Ver originalResponder0
MoneyBurnerSociety
· 01-14 16:08
Mais uma vez o velho argumento de "proteção de nível bancário" + "autonomia na cadeia", já estou farto de ouvir como um profissional novato. No final, não é sempre quando há perdas que a autonomia é mais forte?
Ver originalResponder0
LightningClicker
· 01-14 13:07
Resumindo, é preciso ter habilidade real, não é só papo furado. A maioria das carteiras realmente são lixo, a autogestão é o caminho certo.
Ver originalResponder0
MetaverseLandlord
· 01-14 13:06
Muito bem dito, a autogestão é o caminho, essas carteiras centralizadas realmente não têm competitividade.
---
Proteção de nível bancário combinada com autonomia na cadeia, essa é a combinação que eu quero.
---
Espera aí, será que realmente é possível conciliar segurança e facilidade de uso? Tenho minhas dúvidas.
---
Parece que é mais uma "solução completa", como exatamente ela é implementada?
---
Finalmente alguém disse, a maior parte das carteiras são apenas enfeites.
---
Obter direitos é mais atraente do que pontos, concordo com esse raciocínio.
---
Por mais que o design da arquitetura seja excelente, se a experiência do usuário for um desastre, não adianta nada, o mais importante é usar de verdade.
Ver originalResponder0
BearHugger
· 01-14 13:05
Concordo, é exatamente isso. Agora, há muitas carteiras que são apenas decoração, e os que realmente se atrevem a fazer autogerenciamento são contados nos dedos.
Ver originalResponder0
DYORMaster
· 01-14 12:41
Falando nisso, atualmente a maioria das carteiras são realmente "tigre de papel", a segurança é difícil de avaliar
Exatamente, a autogestão é o caminho, mas o mais importante é que seja realmente fácil de usar
Caso contrário, de que adianta ser mais seguro, os usuários ainda vão voltar para as exchanges centralizadas
Ver originalResponder0
ImpermanentSage
· 01-14 12:39
Faz sentido, mas há poucos carteiras no mercado que realmente conseguem esse equilíbrio, a maioria ainda está lutando para equilibrar as coisas.

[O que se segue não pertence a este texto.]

(** * The presence-aware message relay of [p2p/server.py]

    A shallow embedding of the relay server: the connection registry
    [clients], the in-memory offline store [offline_messages], the per
    connection read loop [handle_client] and the background sweep
    [heartbeat_checker].

    Modelling decisions.
    - One iteration of the read loop of [handle_client] and one pass of the
      loop of [heartbeat_checker] are atomic steps of a transition system;
      the interleaving of the threads is the order of the events.  A sweep
      visits the registry in the order of [map_to_list], not in insertion
      order; no statement depends on that order.
    - [time.time()] reads a clock that is part of the state and is advanced
      by [Tick] events only; timestamps are integers.
    - The bytes of a received chunk are classified by what the interpreter's
      libraries do with them ([recv_result]): [recv] raising, [.decode()]
      raising, the empty string, [json.loads] raising [JSONDecodeError] or
      another exception, or a JSON value.
    - A JSON object is its list of items; numbers are integers.
    - Sockets are handles; a [send] raises exactly when the handle was
      closed by the server or reset by the peer.  Every [send] and [close]
      call is recorded in the trace of the step that makes it.  What a
      [recv] returns is the environment's choice, also on a handle that the
      sweep has closed: a [recv] that was blocked at that time still returns
      the next chunk.
    - A [str] is modelled by its UTF-8 bytes, a lone surrogate (which JSON
      text can hold as an escape) by the three bytes the "surrogatepass"
      handler gives it.  Standard output is UTF-8 with the strict handler:
      a [print] raises [UnicodeEncodeError] exactly when a string it formats
      holds a lone surrogate.  The text that [.decode()] returns holds none,
      and neither does what was printed before in the same iteration, so the
      prints of lines 59, 34, 75 and 95 do not raise.
    - The offline store is the in-memory dictionary ([USE_REDIS = False]).
    - What [print] writes is not modelled, except that one iteration of
      [receive_messages] of [p2p/client.py] returns what it prints for a
      new message. *)

From stdpp Require Import gmap strings list fin_maps.

#[local] Set Warnings "-register-all".
#[local] Open Scope Z_scope.

(** ** JSON values, as [json.loads] returns them *)

Inductive json :=
| JNull
| JBool (b : bool)
| JInt (z : Z)
| JStr (s : string)
| JArr (l : list json)
| JObj (items : list (string * json)).

(** [d.get(key)] on the items of a dictionary: [None] when the key is absent. *)
Fixpoint get (items : list (string * json)) (key : string) : json :=
  match items with
  | [] => JNull
  | (k, v) :: rest => if String.eqb k key then v else get rest key
  end.

(** [v == s] for a string literal [s]. *)
Definition eq_str (v : json) (s : string) : bool :=
  match v with
  | JStr s' => String.eqb s' s
  | _ => false
  end.

(** Truth value of a Python object, as [if client_id:] tests it. *)
Definition truthy (v : json) : bool :=
  match v with
  | JNull => false
  | JBool b => b
  | JInt z => negb (Z.eqb z 0)
  | JStr s => negb (String.eqb s "")
  | JArr l => match l with [] => false | _ => true end
  | JObj items => match items with [] => false | _ => true end
  end.

(** ** Printing

    [print] of a string that holds a lone surrogate raises.  In the UTF-8
    bytes of a string the byte 237 occurs only as the first byte of the code
    points U+D000 to U+DFFF, and the next byte is 160 or more exactly for the
    surrogates U+D800 to U+DFFF. *)

Fixpoint has_surrogate (s : string) : bool :=
  match s with
  | EmptyString => false
  | String a rest =>
      match rest with
      | EmptyString => false
      | String b _ =>
          (Nat.eqb (Ascii.nat_of_ascii a) 237
             && Nat.leb 160 (Ascii.nat_of_ascii b)
             && Nat.leb (Ascii.nat_of_ascii b) 191)
          || has_surrogate rest
      end
  end.

(** Whether [print] of the value succeeds.  A list or a dictionary is
    written with the [repr] of its strings, which escapes surrogates. *)
Definition printable (v : json) : bool :=
  match v with
  | JStr s => negb (has_surrogate s)
  | _ => true
  end.

(** ** Dictionary keys

    The hashable values among the JSON values; [True] and [1] (and [False]
    and [0]) are the same key.  Lists and dictionaries are unhashable: using
    one as a key raises [TypeError]. *)

Inductive pykey :=
| KNone
| KInt (z : Z)
| KStr (s : string).

Global Instance pykey_eq_dec : EqDecision pykey.
Proof. solve_decision. Defined.

Definition pykey_enc (k : pykey) : option (Z + string) :=
  match k with
  | KNone => None
  | KInt z => Some (inl z)
  | KStr s => Some (inr s)
  end.

Definition pykey_dec (x : option (Z + string)) : pykey :=
  match x with
  | None => KNone
  | Some (inl z) => KInt z
  | Some (inr s) => KStr s
  end.

Global Instance pykey_countable : Countable pykey.
Proof. apply (inj_countable' pykey_enc pykey_dec). by intros []. Defined.

Definition hash_key (v : json) : option pykey :=
  match v with
  | JNull => Some KNone
  | JBool b => Some (KInt (if b then 1 else 0))
  | JInt z => Some (KInt z)
  | JStr s => Some (KStr s)
  | JArr _ | JObj _ => None
  end.

(** ** Server state *)

Definition sock := nat.
Bind Scope nat_scope with sock.

(** [{"socket": socket, "last_seen": timestamp}] *)
Record client_info := ClientInfo {
  socket : sock;
  last_seen : Z
}.

Record server := Server {
  clients : gmap pykey client_info;             (* the connection registry *)
  offline_messages : gmap pykey (list json);    (* the offline store *)
  threads : gmap sock json;     (* running [handle_client] threads and their [client_id] *)
  closed : gset sock;           (* handles on which [close()] was called *)
  reset : gset sock;            (* handles whose peer is gone *)
  next_sock : sock;             (* the next handle [accept()] returns *)
  now : Z                       (* the clock [time.time()] reads *)
}.

Definition HEARTBEAT_TIMEOUT : Z := 15.

Definition with_clients (f : gmap pykey client_info → gmap pykey client_info)
    (st : server) : server :=
  Server (f (clients st)) (offline_messages st) (threads st) (closed st)
         (reset st) (next_sock st) (now st).

Definition with_offline (f : gmap pykey (list json) → gmap pykey (list json))
    (st : server) : server :=
  Server (clients st) (f (offline_messages st)) (threads st) (closed st)
         (reset st) (next_sock st) (now st).

Definition with_threads (f : gmap sock json → gmap sock json)
    (st : server) : server :=
  Server (clients st) (offline_messages st) (f (threads st)) (closed st)
         (reset st) (next_sock st) (now st).

(** ** Socket calls *)

Inductive effect :=
| Send (c : sock) (message : json) (ok : bool)   (* [c.send(...)]; [ok = false]: it raised *)
| Close (c : sock).                              (* [c.close()] *)

Definition send_ok (st : server) (c : sock) : bool :=
  bool_decide ((c ∉ closed st) ∧ (c ∉ reset st)).

(** [c.close()]; closing a closed handle is a no-op. *)
Definition close_socket (c : sock) (st : server) : server :=
  Server (clients st) (offline_messages st) (threads st) ({[c]} ∪ closed st)
         (reset st) (next_sock st) (now st).

(** ** The offline store *)

(** [offline_messages.setdefault(recipient, []).append(message)] *)
Definition store_offline_message (recipient : pykey) (message : json)
    (st : server) : server :=
  with_offline
    (λ off, <[recipient := default [] (off !! recipient) ++ [message]]> off) st.

(** [offline_messages.pop(client_id, [])] *)
Definition retrieve_offline_messages (client_id : pykey) (st : server)
    : list json * server :=
  (default [] (offline_messages st !! client_id),
   with_offline (delete client_id) st).

(** ** One iteration of the read loop of [handle_client] *)

Inductive recv_result :=
| RecvRaises                 (* [recv] raises *)
| DecodeRaises               (* the bytes are not UTF-8: [.decode()] raises *)
| RecvEmpty                  (* [data] is empty *)
| JSONDecodeError            (* [json.loads(data)] raises [JSONDecodeError] *)
| LoadsRaises                (* [json.loads(data)] raises another exception
                                ([RecursionError] on deeply nested text) *)
| Loaded (message : json).   (* [json.loads(data)] returns [message] *)

Inductive flow :=
| Continue     (* the loop goes on to the next [recv] *)
| Break        (* [break] *)
| Raised.      (* an exception reaches the outer [except] *)

Record iteration := Iteration {
  it_state : server;
  it_trace : list effect;
  it_client_id : json;
  it_flow : flow
}.

(** The [for offline_msg in msgs] loop: a failing [send] is printed and the
    loop goes on. *)
Definition send_all (c : sock) (st : server) (msgs : list json) : list effect :=
  (λ m, Send c m (send_ok st c)) <$> msgs.

Definition on_register (c : sock) (items : list (string * json)) (st : server)
    : iteration :=
  let client_id := get items "sender" in
  match hash_key client_id with
  | None => Iteration st [] client_id Raised
  | Some k =>
      let st1 := with_clients (λ cl, <[k := ClientInfo c (now st)]> cl) st in
      if printable client_id then
        let '(msgs, st2) := retrieve_offline_messages k st1 in
        Iteration st2 (send_all c st2 msgs) client_id Continue
      else Iteration st1 [] client_id Raised    (* the [print] of line 67 *)
  end.

Definition on_heartbeat (client_id : json) (st : server) : iteration :=
  match hash_key client_id with
  | None => Iteration st [] client_id Raised
  | Some k =>
      match clients st !! k with
      | Some info =>
          Iteration
            (with_clients (λ cl, <[k := ClientInfo (socket info) (now st)]> cl) st)
            [] client_id Continue
      | None => Iteration st [] client_id Continue
      end
  end.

A maioria das carteiras fica apenas na camada de custódia. O verdadeiro avanço precisa começar pela arquitetura de segurança — combinando padrões de proteção de nível bancário com autonomia completa na cadeia.
O valor central das carteiras de auto-hospedagem reside em não fazer mais concessões. Protocolos auditados em termos de segurança, estrutura de conformidade embutida, mas capazes de manter uma experiência de usuário fluida — isso não é apenas uma acumulação de funcionalidades, mas uma solução completa de nível de sistema operacional.
Em comparação com mecanismos simples de incentivo por pontos, o que realmente envolve os usuários é a obtenção de direitos reais. Desde a arquitetura de base até o design de interação, cada etapa gira em torno de um objetivo central: permitir que os usuários desfrutem da liberdade do Web3 sem precisar sacrificar a usabilidade por segurança. Esse equilíbrio costuma ser o mais difícil de alcançar.